[EXERCISE DATA Boundary: Start]

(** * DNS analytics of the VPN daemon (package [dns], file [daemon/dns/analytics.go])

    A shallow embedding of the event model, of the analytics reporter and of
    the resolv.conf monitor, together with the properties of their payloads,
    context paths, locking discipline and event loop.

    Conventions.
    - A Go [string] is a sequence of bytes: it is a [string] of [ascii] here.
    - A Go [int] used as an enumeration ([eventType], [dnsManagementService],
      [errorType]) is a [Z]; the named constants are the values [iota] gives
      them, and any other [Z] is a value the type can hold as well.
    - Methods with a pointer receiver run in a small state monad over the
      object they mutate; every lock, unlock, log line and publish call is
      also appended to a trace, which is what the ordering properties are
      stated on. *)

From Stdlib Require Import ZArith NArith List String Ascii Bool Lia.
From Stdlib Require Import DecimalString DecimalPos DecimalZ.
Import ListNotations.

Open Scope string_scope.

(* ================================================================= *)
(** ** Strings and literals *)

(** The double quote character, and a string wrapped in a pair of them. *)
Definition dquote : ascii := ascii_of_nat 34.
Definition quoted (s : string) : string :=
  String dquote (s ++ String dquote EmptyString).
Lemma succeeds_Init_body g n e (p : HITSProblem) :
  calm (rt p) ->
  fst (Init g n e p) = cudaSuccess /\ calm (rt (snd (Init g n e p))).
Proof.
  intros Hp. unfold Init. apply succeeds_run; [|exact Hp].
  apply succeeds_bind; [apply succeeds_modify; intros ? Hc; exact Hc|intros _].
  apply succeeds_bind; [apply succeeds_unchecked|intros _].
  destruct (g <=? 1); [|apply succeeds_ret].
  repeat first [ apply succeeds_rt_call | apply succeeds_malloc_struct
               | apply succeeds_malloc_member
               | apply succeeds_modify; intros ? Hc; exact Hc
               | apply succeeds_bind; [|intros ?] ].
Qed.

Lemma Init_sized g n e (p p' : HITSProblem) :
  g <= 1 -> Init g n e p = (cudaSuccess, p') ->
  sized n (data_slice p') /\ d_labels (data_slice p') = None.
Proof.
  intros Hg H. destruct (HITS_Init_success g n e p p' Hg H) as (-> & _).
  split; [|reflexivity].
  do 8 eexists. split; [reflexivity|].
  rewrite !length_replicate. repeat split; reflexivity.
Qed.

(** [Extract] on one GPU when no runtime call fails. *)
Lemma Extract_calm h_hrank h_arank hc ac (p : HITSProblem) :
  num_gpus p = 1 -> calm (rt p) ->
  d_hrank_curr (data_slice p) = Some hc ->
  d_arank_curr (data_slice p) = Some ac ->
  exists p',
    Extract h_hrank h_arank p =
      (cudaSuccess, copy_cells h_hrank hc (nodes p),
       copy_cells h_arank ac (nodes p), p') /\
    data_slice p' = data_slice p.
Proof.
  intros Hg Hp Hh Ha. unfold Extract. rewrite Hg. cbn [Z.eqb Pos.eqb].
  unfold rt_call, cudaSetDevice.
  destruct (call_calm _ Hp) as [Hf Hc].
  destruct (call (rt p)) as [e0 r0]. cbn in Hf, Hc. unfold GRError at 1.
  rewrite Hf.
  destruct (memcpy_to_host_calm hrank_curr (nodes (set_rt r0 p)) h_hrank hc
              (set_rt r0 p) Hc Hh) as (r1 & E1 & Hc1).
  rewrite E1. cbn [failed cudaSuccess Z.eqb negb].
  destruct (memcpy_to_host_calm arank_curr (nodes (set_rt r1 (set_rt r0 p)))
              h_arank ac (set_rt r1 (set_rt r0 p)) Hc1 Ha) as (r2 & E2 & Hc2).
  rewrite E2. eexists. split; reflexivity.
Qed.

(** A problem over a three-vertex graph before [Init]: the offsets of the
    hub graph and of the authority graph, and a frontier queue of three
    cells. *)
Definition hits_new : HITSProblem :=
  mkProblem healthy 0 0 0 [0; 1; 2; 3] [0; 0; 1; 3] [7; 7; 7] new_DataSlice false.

[EXERCISE DATA Boundary: End]
[EXERCISE DATA Boundary: Start]

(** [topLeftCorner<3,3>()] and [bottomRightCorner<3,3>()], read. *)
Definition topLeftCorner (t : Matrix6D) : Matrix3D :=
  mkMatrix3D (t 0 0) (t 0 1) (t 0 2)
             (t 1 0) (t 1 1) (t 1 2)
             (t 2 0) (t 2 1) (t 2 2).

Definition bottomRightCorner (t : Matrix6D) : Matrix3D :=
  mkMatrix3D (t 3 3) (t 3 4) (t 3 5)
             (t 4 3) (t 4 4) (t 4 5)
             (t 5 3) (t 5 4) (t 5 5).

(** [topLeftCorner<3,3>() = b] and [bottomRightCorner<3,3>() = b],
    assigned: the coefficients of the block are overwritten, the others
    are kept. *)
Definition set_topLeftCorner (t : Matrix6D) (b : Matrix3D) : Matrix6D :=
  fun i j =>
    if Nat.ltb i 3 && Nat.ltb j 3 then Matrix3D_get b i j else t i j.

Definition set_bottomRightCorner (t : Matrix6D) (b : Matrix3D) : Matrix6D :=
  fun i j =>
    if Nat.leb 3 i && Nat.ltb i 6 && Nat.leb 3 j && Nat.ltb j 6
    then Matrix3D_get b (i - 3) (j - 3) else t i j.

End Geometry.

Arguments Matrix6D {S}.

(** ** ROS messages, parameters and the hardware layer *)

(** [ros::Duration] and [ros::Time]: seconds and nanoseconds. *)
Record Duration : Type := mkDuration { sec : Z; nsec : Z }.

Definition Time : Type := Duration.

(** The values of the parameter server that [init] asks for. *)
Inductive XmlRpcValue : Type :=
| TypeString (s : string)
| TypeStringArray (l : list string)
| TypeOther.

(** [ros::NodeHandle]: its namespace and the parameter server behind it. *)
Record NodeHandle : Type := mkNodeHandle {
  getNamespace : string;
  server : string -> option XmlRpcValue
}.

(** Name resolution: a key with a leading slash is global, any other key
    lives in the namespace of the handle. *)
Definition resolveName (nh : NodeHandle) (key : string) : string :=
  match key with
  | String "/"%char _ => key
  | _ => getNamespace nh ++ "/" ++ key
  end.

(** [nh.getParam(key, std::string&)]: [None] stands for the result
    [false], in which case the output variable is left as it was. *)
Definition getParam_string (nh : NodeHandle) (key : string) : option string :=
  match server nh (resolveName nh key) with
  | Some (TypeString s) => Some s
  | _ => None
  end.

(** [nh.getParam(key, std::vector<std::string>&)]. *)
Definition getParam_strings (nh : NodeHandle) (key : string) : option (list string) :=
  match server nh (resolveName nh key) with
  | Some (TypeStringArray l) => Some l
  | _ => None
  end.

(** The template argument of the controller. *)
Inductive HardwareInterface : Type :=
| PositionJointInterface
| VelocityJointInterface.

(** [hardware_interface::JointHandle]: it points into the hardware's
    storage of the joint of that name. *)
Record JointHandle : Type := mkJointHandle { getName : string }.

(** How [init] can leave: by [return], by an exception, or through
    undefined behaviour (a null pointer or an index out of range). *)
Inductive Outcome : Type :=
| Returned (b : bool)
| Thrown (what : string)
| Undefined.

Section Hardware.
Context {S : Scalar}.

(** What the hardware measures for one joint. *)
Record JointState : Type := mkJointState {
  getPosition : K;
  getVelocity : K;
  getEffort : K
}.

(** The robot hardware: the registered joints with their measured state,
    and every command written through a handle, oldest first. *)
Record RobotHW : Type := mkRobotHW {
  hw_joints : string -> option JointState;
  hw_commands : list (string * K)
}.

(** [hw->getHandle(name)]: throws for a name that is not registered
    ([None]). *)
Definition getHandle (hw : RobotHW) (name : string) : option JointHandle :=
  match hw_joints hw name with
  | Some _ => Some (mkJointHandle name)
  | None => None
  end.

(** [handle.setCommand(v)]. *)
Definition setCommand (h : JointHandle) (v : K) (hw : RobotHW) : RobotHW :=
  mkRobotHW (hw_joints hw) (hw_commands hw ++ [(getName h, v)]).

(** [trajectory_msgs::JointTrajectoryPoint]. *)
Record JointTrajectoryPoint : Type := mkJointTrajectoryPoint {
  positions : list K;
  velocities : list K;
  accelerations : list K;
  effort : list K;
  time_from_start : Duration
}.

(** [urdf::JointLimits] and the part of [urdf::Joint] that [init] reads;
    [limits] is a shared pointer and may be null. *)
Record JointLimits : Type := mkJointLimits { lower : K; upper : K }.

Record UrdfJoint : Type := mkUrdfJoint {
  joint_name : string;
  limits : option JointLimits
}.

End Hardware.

[EXERCISE DATA Boundary: End]
[EXERCISE DATA Boundary: Start]

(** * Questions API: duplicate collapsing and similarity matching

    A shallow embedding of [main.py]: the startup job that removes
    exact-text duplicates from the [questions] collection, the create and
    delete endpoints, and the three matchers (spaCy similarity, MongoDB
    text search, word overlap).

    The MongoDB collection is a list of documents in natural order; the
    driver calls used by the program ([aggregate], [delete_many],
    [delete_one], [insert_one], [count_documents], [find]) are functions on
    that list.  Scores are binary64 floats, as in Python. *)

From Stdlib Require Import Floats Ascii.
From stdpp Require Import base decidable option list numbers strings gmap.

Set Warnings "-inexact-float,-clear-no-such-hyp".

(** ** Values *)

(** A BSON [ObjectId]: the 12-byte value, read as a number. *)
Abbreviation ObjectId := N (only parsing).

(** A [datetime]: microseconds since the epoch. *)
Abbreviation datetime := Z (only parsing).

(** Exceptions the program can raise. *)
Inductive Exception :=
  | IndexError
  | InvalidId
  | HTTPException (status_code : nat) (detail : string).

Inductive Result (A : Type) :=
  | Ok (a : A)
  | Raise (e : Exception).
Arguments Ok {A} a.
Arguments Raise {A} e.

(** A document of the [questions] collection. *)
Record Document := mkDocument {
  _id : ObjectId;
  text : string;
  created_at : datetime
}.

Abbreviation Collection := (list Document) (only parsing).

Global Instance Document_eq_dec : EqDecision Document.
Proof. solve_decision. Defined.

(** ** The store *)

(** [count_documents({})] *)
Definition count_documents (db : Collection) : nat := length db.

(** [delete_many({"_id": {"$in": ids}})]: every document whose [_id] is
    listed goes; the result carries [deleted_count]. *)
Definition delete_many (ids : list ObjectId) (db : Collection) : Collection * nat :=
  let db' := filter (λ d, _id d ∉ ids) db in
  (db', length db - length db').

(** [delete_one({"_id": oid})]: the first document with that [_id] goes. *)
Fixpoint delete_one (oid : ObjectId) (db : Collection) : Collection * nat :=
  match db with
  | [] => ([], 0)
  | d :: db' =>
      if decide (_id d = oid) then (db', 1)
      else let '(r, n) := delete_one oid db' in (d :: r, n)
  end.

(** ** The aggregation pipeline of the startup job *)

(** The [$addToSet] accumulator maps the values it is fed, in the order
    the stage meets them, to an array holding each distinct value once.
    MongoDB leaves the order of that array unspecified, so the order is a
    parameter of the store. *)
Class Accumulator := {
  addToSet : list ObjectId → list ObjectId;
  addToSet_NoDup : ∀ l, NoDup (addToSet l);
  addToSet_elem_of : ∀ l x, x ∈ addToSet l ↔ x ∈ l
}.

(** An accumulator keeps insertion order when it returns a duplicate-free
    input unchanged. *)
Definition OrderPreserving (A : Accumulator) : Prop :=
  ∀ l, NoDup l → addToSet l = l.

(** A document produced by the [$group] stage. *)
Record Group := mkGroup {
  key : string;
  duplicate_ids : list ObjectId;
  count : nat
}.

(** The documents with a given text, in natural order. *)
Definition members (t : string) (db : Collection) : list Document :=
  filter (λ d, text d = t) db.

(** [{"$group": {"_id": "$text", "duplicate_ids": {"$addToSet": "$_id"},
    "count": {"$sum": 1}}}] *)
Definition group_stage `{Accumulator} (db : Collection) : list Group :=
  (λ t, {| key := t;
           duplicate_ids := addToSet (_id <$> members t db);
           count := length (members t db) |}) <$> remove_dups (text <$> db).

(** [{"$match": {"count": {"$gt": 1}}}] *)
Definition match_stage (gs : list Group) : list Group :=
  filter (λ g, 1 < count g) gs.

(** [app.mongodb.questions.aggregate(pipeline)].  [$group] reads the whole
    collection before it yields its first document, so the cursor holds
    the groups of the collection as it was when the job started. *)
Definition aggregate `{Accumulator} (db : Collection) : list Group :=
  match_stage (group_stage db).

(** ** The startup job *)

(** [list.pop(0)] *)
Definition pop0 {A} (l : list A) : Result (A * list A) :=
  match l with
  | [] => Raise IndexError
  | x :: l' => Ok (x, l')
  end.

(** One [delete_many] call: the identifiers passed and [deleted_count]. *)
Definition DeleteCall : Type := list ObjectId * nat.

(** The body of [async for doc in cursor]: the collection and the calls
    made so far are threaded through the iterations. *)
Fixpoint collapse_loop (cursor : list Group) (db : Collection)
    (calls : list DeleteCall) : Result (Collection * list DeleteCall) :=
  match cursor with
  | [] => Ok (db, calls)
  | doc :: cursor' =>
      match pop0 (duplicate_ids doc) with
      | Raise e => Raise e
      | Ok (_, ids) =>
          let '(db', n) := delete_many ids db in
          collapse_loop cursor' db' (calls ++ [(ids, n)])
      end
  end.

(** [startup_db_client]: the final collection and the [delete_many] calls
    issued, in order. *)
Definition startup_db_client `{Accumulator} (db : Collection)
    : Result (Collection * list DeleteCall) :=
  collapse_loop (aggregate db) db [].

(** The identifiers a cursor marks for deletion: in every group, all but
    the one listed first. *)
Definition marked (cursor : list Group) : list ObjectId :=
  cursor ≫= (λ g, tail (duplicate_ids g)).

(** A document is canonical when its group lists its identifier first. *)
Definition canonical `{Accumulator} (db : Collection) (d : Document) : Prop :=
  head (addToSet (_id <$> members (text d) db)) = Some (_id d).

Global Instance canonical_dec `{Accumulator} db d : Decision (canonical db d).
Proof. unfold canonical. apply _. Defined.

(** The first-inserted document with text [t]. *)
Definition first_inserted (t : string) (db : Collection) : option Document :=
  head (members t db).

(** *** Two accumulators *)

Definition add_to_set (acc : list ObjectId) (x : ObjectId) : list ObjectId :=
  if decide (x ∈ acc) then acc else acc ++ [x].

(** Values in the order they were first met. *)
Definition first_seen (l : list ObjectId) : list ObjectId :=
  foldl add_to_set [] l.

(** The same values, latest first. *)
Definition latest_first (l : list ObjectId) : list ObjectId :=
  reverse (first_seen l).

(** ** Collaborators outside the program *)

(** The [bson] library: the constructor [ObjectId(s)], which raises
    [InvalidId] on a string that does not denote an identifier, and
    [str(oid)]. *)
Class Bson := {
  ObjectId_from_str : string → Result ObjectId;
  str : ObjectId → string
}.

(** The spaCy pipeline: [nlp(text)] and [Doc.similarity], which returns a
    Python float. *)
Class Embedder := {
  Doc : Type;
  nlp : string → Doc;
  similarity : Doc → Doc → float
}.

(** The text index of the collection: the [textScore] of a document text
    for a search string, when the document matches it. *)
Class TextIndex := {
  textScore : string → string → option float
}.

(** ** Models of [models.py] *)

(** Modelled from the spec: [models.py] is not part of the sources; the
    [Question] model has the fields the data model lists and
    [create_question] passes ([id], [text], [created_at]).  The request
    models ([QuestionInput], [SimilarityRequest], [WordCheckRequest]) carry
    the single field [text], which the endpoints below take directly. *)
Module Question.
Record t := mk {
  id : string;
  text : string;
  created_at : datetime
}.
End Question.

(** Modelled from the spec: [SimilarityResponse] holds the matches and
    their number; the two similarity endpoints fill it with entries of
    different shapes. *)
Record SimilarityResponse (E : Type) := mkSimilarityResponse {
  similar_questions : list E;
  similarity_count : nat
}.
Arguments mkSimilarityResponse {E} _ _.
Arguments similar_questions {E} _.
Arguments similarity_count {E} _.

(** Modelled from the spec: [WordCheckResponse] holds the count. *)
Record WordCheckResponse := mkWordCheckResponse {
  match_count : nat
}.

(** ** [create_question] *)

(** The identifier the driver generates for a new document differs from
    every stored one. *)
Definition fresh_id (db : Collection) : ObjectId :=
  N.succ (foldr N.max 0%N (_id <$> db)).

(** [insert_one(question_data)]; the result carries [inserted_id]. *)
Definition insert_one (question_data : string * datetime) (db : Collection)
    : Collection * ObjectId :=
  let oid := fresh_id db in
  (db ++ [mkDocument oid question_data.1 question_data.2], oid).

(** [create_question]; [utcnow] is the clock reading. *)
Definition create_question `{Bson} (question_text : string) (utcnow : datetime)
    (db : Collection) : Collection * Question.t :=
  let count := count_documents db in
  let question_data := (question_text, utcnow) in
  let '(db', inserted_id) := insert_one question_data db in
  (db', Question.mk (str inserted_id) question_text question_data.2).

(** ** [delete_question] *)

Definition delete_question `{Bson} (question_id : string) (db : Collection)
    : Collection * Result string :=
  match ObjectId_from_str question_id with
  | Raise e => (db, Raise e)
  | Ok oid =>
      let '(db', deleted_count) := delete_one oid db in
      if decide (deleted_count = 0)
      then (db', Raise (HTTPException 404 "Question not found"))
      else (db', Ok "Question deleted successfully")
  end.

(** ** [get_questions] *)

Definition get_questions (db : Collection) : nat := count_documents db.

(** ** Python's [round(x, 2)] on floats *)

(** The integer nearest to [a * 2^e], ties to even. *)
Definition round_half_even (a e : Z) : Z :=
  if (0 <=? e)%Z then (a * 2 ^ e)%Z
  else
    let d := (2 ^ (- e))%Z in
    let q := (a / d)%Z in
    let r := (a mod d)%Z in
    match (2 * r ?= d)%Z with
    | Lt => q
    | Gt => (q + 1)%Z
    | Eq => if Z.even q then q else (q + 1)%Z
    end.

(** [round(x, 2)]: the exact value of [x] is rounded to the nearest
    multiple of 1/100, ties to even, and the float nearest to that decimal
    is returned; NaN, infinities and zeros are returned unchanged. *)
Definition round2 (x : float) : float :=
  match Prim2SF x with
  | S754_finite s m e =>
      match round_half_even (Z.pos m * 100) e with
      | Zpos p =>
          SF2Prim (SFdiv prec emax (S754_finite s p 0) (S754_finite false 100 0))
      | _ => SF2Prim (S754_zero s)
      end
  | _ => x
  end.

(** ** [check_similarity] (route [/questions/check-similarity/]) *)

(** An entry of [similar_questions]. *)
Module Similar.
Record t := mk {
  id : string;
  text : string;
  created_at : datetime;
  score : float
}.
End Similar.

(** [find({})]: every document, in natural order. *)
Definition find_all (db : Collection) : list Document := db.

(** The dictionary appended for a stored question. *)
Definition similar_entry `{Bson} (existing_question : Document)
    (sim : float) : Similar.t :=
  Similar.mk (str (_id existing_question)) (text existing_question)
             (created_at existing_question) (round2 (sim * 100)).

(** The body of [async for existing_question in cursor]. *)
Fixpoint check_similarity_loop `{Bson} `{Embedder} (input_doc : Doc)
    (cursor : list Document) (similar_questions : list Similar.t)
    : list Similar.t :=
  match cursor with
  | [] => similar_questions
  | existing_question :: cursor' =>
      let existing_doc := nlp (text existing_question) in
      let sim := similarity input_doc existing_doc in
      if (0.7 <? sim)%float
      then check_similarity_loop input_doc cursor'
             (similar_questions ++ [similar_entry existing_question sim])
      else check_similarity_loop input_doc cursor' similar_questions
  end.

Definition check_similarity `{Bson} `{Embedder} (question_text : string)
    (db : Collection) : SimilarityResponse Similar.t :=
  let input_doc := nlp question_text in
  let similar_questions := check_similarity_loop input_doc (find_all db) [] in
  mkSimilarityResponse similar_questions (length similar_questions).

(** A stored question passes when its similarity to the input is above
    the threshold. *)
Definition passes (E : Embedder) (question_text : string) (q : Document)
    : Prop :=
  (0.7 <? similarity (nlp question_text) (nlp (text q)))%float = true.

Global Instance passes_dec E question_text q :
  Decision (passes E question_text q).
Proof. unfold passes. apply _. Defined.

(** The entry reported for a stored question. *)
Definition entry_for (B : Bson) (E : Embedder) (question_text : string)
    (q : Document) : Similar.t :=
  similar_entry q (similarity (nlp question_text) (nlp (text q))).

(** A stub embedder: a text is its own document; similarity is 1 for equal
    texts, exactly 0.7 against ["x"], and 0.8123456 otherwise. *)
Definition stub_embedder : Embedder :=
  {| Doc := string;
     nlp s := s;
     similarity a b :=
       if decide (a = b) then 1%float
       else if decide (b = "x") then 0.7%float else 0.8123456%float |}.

[EXERCISE DATA Boundary: End]

Reproduce exactly, and with no other material, the lines between those holding "(** [urdf::JointLimits] and" and "End Hardware.", inclusive.

**ANSWER TO THIS TASK**:
(** [urdf::JointLimits] and the part of [urdf::Joint] that [init] reads;
    [limits] is a shared pointer and may be null. *)
Record JointLimits : Type := mkJointLimits { lower : K; upper : K }.

Record UrdfJoint : Type := mkUrdfJoint {
  joint_name : string;
  limits : option JointLimits
}.

End Hardware.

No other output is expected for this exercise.